PHP as a General-Purpose Language

by Marco Tabini

If PHP is your scripting language of choice when it comes to developing dynamic Web sites, you probably have grown to love its immediacy and power. An estimated ten million Web sites use at least some PHP scripting to generate their pages.

Although most people use PHP primarily as a Web development scripting system, it possesses all the characteristics of a proper general-purpose language that can be useful in a variety of other environments. In this article, I illustrate how it's possible to use the command-line version of PHP to perform complex shell operations, such as manipulating data files, reading and parsing remote XML documents and scheduling important tasks through cron.

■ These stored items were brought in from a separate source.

(** Refreshing again right after a rotation, with the token that was
    presented: the rotation did not revoke it.  With a refresh lifetime of
    more than a day the second call succeeds without rotating again and
    leaves the sessions alone; with a positive lifetime of at most a day it
    rotates again; with a lifetime that is not positive the rotation itself
    ended the session and the second call fails with "Session expired". *)
Theorem refreshToken_after_rotation tok w p d :
  jwt_verify tok (secret refreshTokenSignOptions) (clock w) = Some p ->
  sessions w !! sessionId p = Some d ->
  clock w < sd_expiredAt d ->
  sd_expiredAt d - clock w <= ONE_DAY_IN_MS ->
  let w1 := after (refreshToken tok) w in
  let w2 := after (refreshToken tok) w1 in
  (JWT_REFRESH_EXPIRES_IN <= 0 ->
   outcome (refreshToken tok) w1 =
     Throw (Typed {| kind := Unauthorized; message := "Session expired";
                     errorCode := Some ACCESS_UNAUTHORIZED |}))
  /\ (0 < JWT_REFRESH_EXPIRES_IN ->
      exists r,
        outcome (refreshToken tok) w1 = Return r
        /\ RefreshResult.accessToken r =
             jwt_sign {| userId := Some (sd_userId d);
                         sessionId := sessionId p |}
               accessTokenSignOptions (clock w)
        /\ (is_Some (RefreshResult.newRefreshToken r)
            <-> JWT_REFRESH_EXPIRES_IN <= ONE_DAY_IN_MS))
  /\ (ONE_DAY_IN_MS < JWT_REFRESH_EXPIRES_IN -> sessions w2 = sessions w1).
Proof.
  intros Hv Hs Hlive Hday w1 w2. subst w2.
  pose proof (refreshToken_rotate tok w p d Hv Hs Hlive Hday) as Hfirst.
  assert (Hclock : clock w1 = clock w).
  { subst w1. by rewrite (run_after _ _ _ _ Hfirst). }
  assert (Hs1 : sessions w1 !! sessionId p = Some (rotated d (clock w))).
  { subst w1. rewrite (run_after _ _ _ _ Hfirst). cbn.
    by rewrite lookup_insert_eq. }
  rewrite <- Hclock in Hv. clearbody w1. split; [| split].
  - intros Hneg.
    pose proof (refreshToken_expired tok w1 p _ Hv Hs1) as Hrun.
    cbn [sd_expiredAt rotated] in Hrun. rewrite Hclock in Hrun.
    specialize (Hrun ltac:(lia)). exact (run_outcome _ _ _ _ Hrun).
  - intros Hpos.
    destruct (Z_le_gt_dec JWT_REFRESH_EXPIRES_IN ONE_DAY_IN_MS) as [Hle|Hgt].
    + pose proof (refreshToken_rotate tok w1 p _ Hv Hs1) as Hrun.
      cbn [sd_expiredAt sd_userId rotated] in Hrun. rewrite Hclock in Hrun.
      specialize (Hrun ltac:(lia) ltac:(lia)).
      eexists. split; [exact (run_outcome _ _ _ _ Hrun) |]. cbn.
      split; [reflexivity |]. split; [done | eauto].
    + pose proof (refreshToken_keep tok w1 p _ Hv Hs1) as Hrun.
      cbn [sd_expiredAt sd_userId rotated] in Hrun. rewrite Hclock in Hrun.
      specialize (Hrun ltac:(lia)).
      eexists. split; [exact (run_outcome _ _ _ _ Hrun) |]. cbn.
      split; [reflexivity |]. split; [by intros [? ?] | lia].
  - intros Hlong.
    pose proof (refreshToken_keep tok w1 p _ Hv Hs1) as Hrun.
    cbn [sd_expiredAt rotated] in Hrun. rewrite Hclock in Hrun.
    specialize (Hrun ltac:(lia)).
    by rewrite (run_after _ _ _ _ Hrun).
Qed.

(** With a refresh lifetime of at most one day, in every world the service
    can reach, a [refreshToken] call that succeeds always rotates: it returns
    a new refresh token. *)
Theorem short_lifetime_always_rotates w tok r :
  reachable w ->
  JWT_REFRESH_EXPIRES_IN <= ONE_DAY_IN_MS ->
  outcome (refreshToken tok) w = Return r ->
  is_Some (RefreshResult.newRefreshToken r).
Proof.
  intros Hreach Hshort Hout. pose proof (reachable_bounded w Hreach) as Hb.
  refresh_branches tok w; use_run Hrun; try discriminate.
  - injection Hout as <-. cbn. eauto.
  - specialize (Hb _ _ Hs). lia.
Qed.

(** ** What gets signed *)

(** Every token a call signs names a session that is in the store once the
    call is over: an access payload carries the user id of that session and
    is signed under the access secret, a refresh payload carries no user id
    and is signed under the refresh secret.  [register] signs nothing. *)
Theorem signed_tokens_name_stored_sessions r w p key :
  EvJwtSign p key ∈ events_of w (after (serve r) w) ->
  exists d,
    sessions (after (serve r) w) !! sessionId p = Some d
    /\ ((userId p = Some (sd_userId d) /\ key = JWT_SECRET)
        \/ (userId p = None /\ key = JWT_REFRESH_SECRET))
    /\ forall d0, r <> Register d0.
Proof.
  intros Hin. destruct r as [d|d|tok].
  - rewrite after_serve_register in *. register_branches d w; use_run Hrun;
      revert Hin; events; intros Hin;
      repeat (apply elem_of_cons in Hin as [Hin|Hin]; [discriminate |]);
      by apply not_elem_of_nil in Hin.
  - rewrite after_serve_login in *. login_branches d w; use_run Hrun;
      revert Hin; events; intros Hin;
      repeat (apply elem_of_cons in Hin as [Hin|Hin];
              [first [discriminate | injection Hin as -> ->] |]);
      try (by apply not_elem_of_nil in Hin);
      (eexists; cbn; rewrite lookup_insert_eq; split; [reflexivity |];
       split; [| done]; cbn; auto).
  - rewrite after_serve_refresh in *. refresh_branches tok w; use_run Hrun;
      revert Hin; events; intros Hin;
      repeat (apply elem_of_cons in Hin as [Hin|Hin];
              [first [discriminate | injection Hin as -> ->] |]);
      try (by apply not_elem_of_nil in Hin).
    + eexists. cbn. rewrite lookup_insert_eq. split; [reflexivity |].
      split; [| done]. cbn. auto.
    + eexists. cbn. rewrite lookup_insert_eq. split; [reflexivity |].
      split; [| done]. cbn. auto.
    + exists d. cbn. split; [done |]. split; [| done]. auto.
Qed.

End Further.

(** * The further properties on concrete inputs *)

Section FurtherInstances.
#[local] Existing Instance Fixture.deps.

(** A verifying token for session 9, which the store does not hold. *)
Lemma refreshToken_unknown_session_witness :
  outcome (refreshToken "refresh-key.-.9.9000") (Fixture.world 1000 5000)
  = Throw (Typed {| kind := Unauthorized; message := "Session does not exist";
                    errorCode := Some ACCESS_UNAUTHORIZED |})
  /\ sessions (after (refreshToken "refresh-key.-.9.9000")
                 (Fixture.world 1000 5000))
     = sessions (Fixture.world 1000 5000).
Proof.
  destruct (refreshToken_unknown_session "refresh-key.-.9.9000"
              (Fixture.world 1000 5000) (refresh_payload 9))
    as (Hout & _ & Hsess & _).
  - vm_compute. reflexivity.
  - vm_compute. reflexivity.
  - split; [exact Hout | exact Hsess].
Defined.

(** The session of [ada] through a rotation. *)
Lemma session_keeps_its_owner_witness :
  exists d',
    sessions (after (serve (RefreshToken (Fixture.refresh_7 9000)))
                (Fixture.world 1000 5000)) !! 7%N = Some d'
    /\ sd_userId d' = 1%N
    /\ sd_userAgent d' = "curl".
Proof.
  apply (session_keeps_its_owner (RefreshToken (Fixture.refresh_7 9000))
           (Fixture.world 1000 5000) 7%N (Fixture.curl_session 5000)).
  vm_compute. reflexivity.
Defined.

The contents of this article are based on the latest version of PHP at the time of this writing, 4.3.0, which was released at the end of 2002. However, you should be able to use older versions of PHP 4 without many problems. I explain the differences you may encounter as necessary.

PHP-CLI

With the release of PHP 4.3, a new version of the interpreter called command-line interface (or PHP-CLI) is available. PHP-CLI is not a shell as the name implies but, rather, a version of PHP designed to run from the shell. As far as software development is concerned, only a few differences exist between PHP-CLI and its CGI or server API (SAPI) counterparts. For one thing, traditional Apache server variables are not available, as Apache isn't even in the picture, and the HTTP headers are not output when a script is executed. Also, the engine does not use output buffering, because it would be of no benefit in a non-Web environment.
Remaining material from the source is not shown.